Есть другая история — про американцев. Во Второй мировой войне четыреста индейцев навахо служили в морской пехоте радистами, занимаясь естественным шифрованием. Язык был недоступен врагу, и понятен только соплеменнику у другой рации. Поверх родного языка они использовали ещё особый код — но это уже отдельная история.

При мне в депутатском гнезде шла речь о войне и мире языков, в частности, внутри парламента, и, отвечая на какой-то вопрос, служащий Кнессета меланхолично заметил: «если человек хочет, чтобы его услышали, то он говорит на том языке, на котором его поймут».

Если хочется, чтобы враг тебя услышал, учат его язык, и это тоже верно во все времена.

Тайный язык всегда нужен в противостоянии — в пятнадцатом веке появилась знаменитая «Книга бродяг» — Liber Vagaborum. В конце этой книги, изданной в Базеле, был приведён словарь, в котором примерно четверть слов была еврейскими. Воры и бродяги воевали с властью, и естественно, придумывали свой секретный язык. Язык офень, превратившийся просто в «феню», наполнился еврейскими словами больше века назад, да так, что эти слова хлынули из него в русский, и закрепились там навсегда. Детские считалки, прорастают из заклинаний и из языка древних игр. А древние игры — это особый язык друзей, которые отгораживаются от внешнего мира — взрослых или просто чужих. Это свои секретные языки, через создание которых проходит едва ли не каждый ребёнок, — и даже без особой тяги к филологии.

Но на фестивале меня привели ещё и в мемориальный кабинет Бен Иегуды, «отца современного иврита» еврейского Даля. Кабинетом была комната с частью мебели и книг в современном здании. И тут я сообразил, что перед индейцами навахо стояла та же задача, что перед евреем, пытавшимся придать новые силы своему языку.

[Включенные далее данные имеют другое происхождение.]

(** X9. [generateStyleSuggestion] never throws and never retries: it
    sends its one request, sleeps nowhere, and returns a string that is
    not empty, namely the trimmed text of the answer when there is one and
    one of the fallback styles otherwise. *)
Theorem generateStyleSuggestion_always_returns (text : string) (w : World E) :
  exists (s : string) (w' : World E),
    generateStyleSuggestion host text w = (Returned (Some s), w')
    /\ s <> EmptyString
    /\ trace w' = trace w ++ [EvRequest (ReqGenerateContent (styleRequest text))]
    /\ (forall latency response e' t,
           generateContent host (styleRequest text) (now w) (remote w)
             = ((latency, Returned response), e') ->
           resp_text response = Some t ->
           trim t <> EmptyString ->
           s = trim t /\ remote w' = e')
    /\ (In s styles \/
        exists latency response e' t,
          generateContent host (styleRequest text) (now w) (remote w)
            = ((latency, Returned response), e')
          /\ resp_text response = Some t /\ s = trim t).
Proof.
  unfold generateStyleSuggestion, tryCatch, bind, call.
  destruct (generateContent host (styleRequest text) (now w) (remote w))
    as [[latency [response | err]] e'] eqn:Hanswer.
  - destruct (resp_text response) as [t |] eqn:Htext.
    + destruct (truthy (trim t)) eqn:Htruthy.
      * exists (trim t), (mkWorld (now w + Z.of_N latency)
                           (trace w ++ [EvRequest (ReqGenerateContent (styleRequest text))]) e').
        refine (conj eq_refl (conj _ (conj eq_refl (conj _ _)))).
        -- apply truthy_not_empty. exact Htruthy.
        -- intros latency0 response0 e0 t0 Heq Ht0 _.
           injection Heq as <- <- <-. rewrite Htext in Ht0. injection Ht0 as <-.
           split; reflexivity.
        -- right. exists latency, response, e', t. repeat split. exact Htext.
      * destruct (getRandomStyle_run
                    (mkWorld (now w + Z.of_N latency)
                       (trace w ++ [EvRequest (ReqGenerateContent (styleRequest text))]) e'))
          as [s [Hin Hrun]].
        rewrite Hrun. eexists s, _.
        refine (conj eq_refl (conj _ (conj eq_refl (conj _ _)))).
        -- pose proof styles_not_empty as Hall. rewrite Forall_forall in Hall. auto.
        -- intros latency0 response0 e0 t0 Heq Ht0 Hne.
           injection Heq as <- <- <-. rewrite Htext in Ht0. injection Ht0 as <-.
           destruct (trim t); [congruence | discriminate].
        -- left. exact Hin.
    + destruct (getRandomStyle_run
                  (mkWorld (now w + Z.of_N latency)
                     (trace w ++ [EvRequest (ReqGenerateContent (styleRequest text))]) e'))
        as [s [Hin Hrun]].
      rewrite Hrun. eexists s, _.
      refine (conj eq_refl (conj _ (conj eq_refl (conj _ _)))).
      * pose proof styles_not_empty as Hall. rewrite Forall_forall in Hall. auto.
      * intros latency0 response0 e0 t0 Heq Ht0 _.
        injection Heq as <- <- <-. congruence.
      * left. exact Hin.
  - destruct (getRandomStyle_run
                (mkWorld (now w + Z.of_N latency)
                   (trace w ++ [EvRequest (ReqGenerateContent (styleRequest text))]) e'))
      as [s [Hin Hrun]].
    rewrite Hrun. eexists s, _.
    refine (conj eq_refl (conj _ (conj eq_refl (conj _ _)))).
    + pose proof styles_not_empty as Hall. rewrite Forall_forall in Hall. auto.
    + intros latency0 response0 e0 t0 Heq. discriminate.
    + left. exact Hin.
Qed.

(** X10. An answer without any inline data makes [generateTextImage] fail
    with "No image generated" after that one request: the failure is not
    one that the retrier retries. *)
Theorem generateTextImage_no_image (o : TextImageOptions) (w : World E)
    (latency : N) (response : GenerateContentResponse) (e' : E) :
  generateContent host (imageRequest o) (now w) (remote w) = ((latency, Returned response), e') ->
  firstInlineData (answerParts response) = None ->
  generateTextImage host o w =
  (Threw (newError "No image generated"),
   mkWorld (now w + Z.of_N latency)
     (trace w ++ [EvAttempt; EvRequest (ReqGenerateContent (imageRequest o))]) e').
Proof.
  intros Hanswer Hnone.
  unfold generateTextImage, withRetryDefault. rewrite withRetry_step.
  unfold requestImage at 1, bind, call. cbn [record now remote trace].
  rewrite Hanswer. fold (answerParts response). rewrite Hnone.
  unfold throw. cbn [isRetryable]. rewrite <- app_assoc. reflexivity.
Qed.
(** X18.  When [save_cache] raises, [_update_cache] does not swap the
    in-memory pair, so [/calendar.ics] answers as before, and the calendar
    file on disk is the old one.  The error is an [OSError] (the directory
    or a write) or a [UnicodeEncodeError]; the disk is untouched, or
    already holds the new JSON file beside the old calendar file, and then
    the calendar text could not be encoded or its write failed. *)
Theorem failed_persist_keeps_memory (events : list CourseEvent) (ics_text : str)
  (w : world) (d' : disk) (e : exn) :
  save_cache events ics_text (files w) = (d', Raise e) ->
  _update_cache events ics_text w
  = (mkWorld (cache_ics w) (cache_events w) d', [StepPersist]) /\
  (forall cfg t, calendar cfg t (fst (_update_cache events ics_text w))
                 = calendar cfg t w) /\
  cache_ics_file d' = cache_ics_file (files w) /\
  (e = OSError \/ e = UnicodeEncodeError) /\
  (d' = files w \/
   exists jb,
     encode_utf8 (json_dumps (JList (List.map event_to_json events))) = Some jb /\
     d' = mkDisk (Some jb) (cache_ics_file (files w)) /\
     (encode_utf8 ics_text = None \/
      exists ib, encode_utf8 ics_text = Some ib /\
                 write_fails CACHE_ICS ib = true)).
Proof.
  intros Hs.
  assert (E : _update_cache events ics_text w
              = (mkWorld (cache_ics w) (cache_events w) d', [StepPersist])).
  { unfold _update_cache. now rewrite Hs. }
  split; [exact E|]. split; [intros cfg t; now rewrite E|].
  unfold save_cache, ensure_data_dir, atomic_write in Hs.
  destruct mkdir_fails.
  { injection Hs as <- <-. split; [reflexivity|]. split; [now left|now left]. }
  destruct (encode_utf8 (json_dumps _)) as [jb|].
  2:{ injection Hs as <- <-. split; [reflexivity|]. split; [now right|now left]. }
  destruct (write_fails CACHE_JSON jb).
  { injection Hs as <- <-. split; [reflexivity|]. split; [now left|now left]. }
  destruct (encode_utf8 ics_text) as [ib|].
  - destruct (write_fails CACHE_ICS ib) eqn:Ew; [|discriminate].
    injection Hs as <- <-. split; [reflexivity|]. split; [now left|].
    right. exists jb. split; [reflexivity|]. split; [reflexivity|].
    right. now exists ib.
  - injection Hs as <- <-. split; [reflexivity|]. split; [now right|].
    right. exists jb. split; [reflexivity|]. split; [reflexivity|]. now left.
Qed.

(** X19.  [POST /refresh] is refused exactly when a non-empty token is
    configured and the header is not that token; a refused request leaves
    the world as it is; an accepted one runs one cycle and reports the
    number of events then cached, which is the previous number when the
    fetch fails. *)
Theorem refresh_authorization (REFRESH_TOKEN x_refresh_token : option str)
  (cfg : config) (net : network) (now : Z) (w : world) :
  (refresh_denied REFRESH_TOKEN x_refresh_token = true <->
   exists c t, REFRESH_TOKEN = Some (c :: t) /\ x_refresh_token <> Some (c :: t)) /\
  (refresh_denied REFRESH_TOKEN x_refresh_token = true ->
   refresh REFRESH_TOKEN x_refresh_token cfg net now w = (w, Unauthorized)) /\
  (refresh_denied REFRESH_TOKEN x_refresh_token = false ->
   refresh REFRESH_TOKEN x_refresh_token cfg net now w
   = (fst (_refresh_once cfg net now w),
      RefreshOk (List.length
                   (events_or_nil
                      (cache_events (fst (_refresh_once cfg net now w))))))) /\
  (refresh_denied REFRESH_TOKEN x_refresh_token = false ->
   (exists e, fetch_course_page net = Raise e) ->
   refresh REFRESH_TOKEN x_refresh_token cfg net now w
   = (w, RefreshOk (List.length (events_or_nil (cache_events w))))).
Proof.
  split; [|split; [|split]].
  - unfold refresh_denied. destruct REFRESH_TOKEN as [[|c t]|].
    + split; [discriminate|]. intros (c & t & H & _). discriminate.
    + destruct x_refresh_token as [[|h hs]|].
      * split; [|reflexivity]. intros _. exists c, t. split; [reflexivity|discriminate].
      * rewrite negb_true_iff. split.
        -- intros H. exists c, t. split; [reflexivity|]. intros E.
           apply some_eq in E. apply str_eqb_eq in E. congruence.
        -- intros (c' & t' & E & Hne). apply some_eq in E.
           apply not_true_is_false. intros Heq. apply str_eqb_eq in Heq.
           apply Hne. now rewrite Heq, E.
      * split; [|reflexivity]. intros _. exists c, t. split; [reflexivity|discriminate].
    + split; [discriminate|]. intros (c & t & H & _). discriminate.
  - intros H. unfold refresh. now rewrite H.
  - intros H. unfold refresh. now rewrite H.
  - intros H [e He]. unfold refresh. rewrite H. unfold _refresh_once.
    now rewrite He.
Qed.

Жизнь ушла вперёд, и вокруг людей появилось огромное количество новых, неописанных предметов.

И индейцам, в языке которых не было всех тех слов, что обозначали радиостанции и радары, самолёты и парашюты, пришлось сконструировать полтысячи новых обозначений. Они придумали что сочетание «железная рыба», то есть «беш-ло» будет соответствовать подводной лодке, пикирующий бомбардировщик звался «гини» (ястреб), истребитель — «да-хе-тих-хи» (колибри), а крейсер — «ло-тсо-яззи» (маленький кит).

Впрочем, вражда всегда двигает языки вперёд, одновременно уменьшая количество их носителей.

Но всё-таки есть эмпатия, возникающая посредством языка.

Она прорастает, как трава сквозь брусчатку, если её не выпалывать специально.

Русский человек Белоусов жил в Самаре и решил выучить древний язык, прочитав Библию. Он усвоил язык «из воздуха», то есть из непосредственного общения, свободно владел и идишем, и ивритом. Белоусов уехал в Израиль с женой-еврейкой и преподавал родной язык евреям. При этом писал стихи на идиш и умер в 2004 году — непонятно, применимо ли слово «эмиграция» к нему.

Слово «эмпатия» тоже странное, его употребляют, часто интуитивно вчитывая в него смысл.

Есть другое слово — «сочувствие», именно «сочувствие» не в смысле «сострадания». Оно точно описывает состояние человека, входящего в чужой язык. Сперва ты входишь в него, как в реку, преодолевая сопротивление воды, потом испытываешь страх, но вот река подхватывает тебя, и ты плывёшь в этом бесконечном движении языка.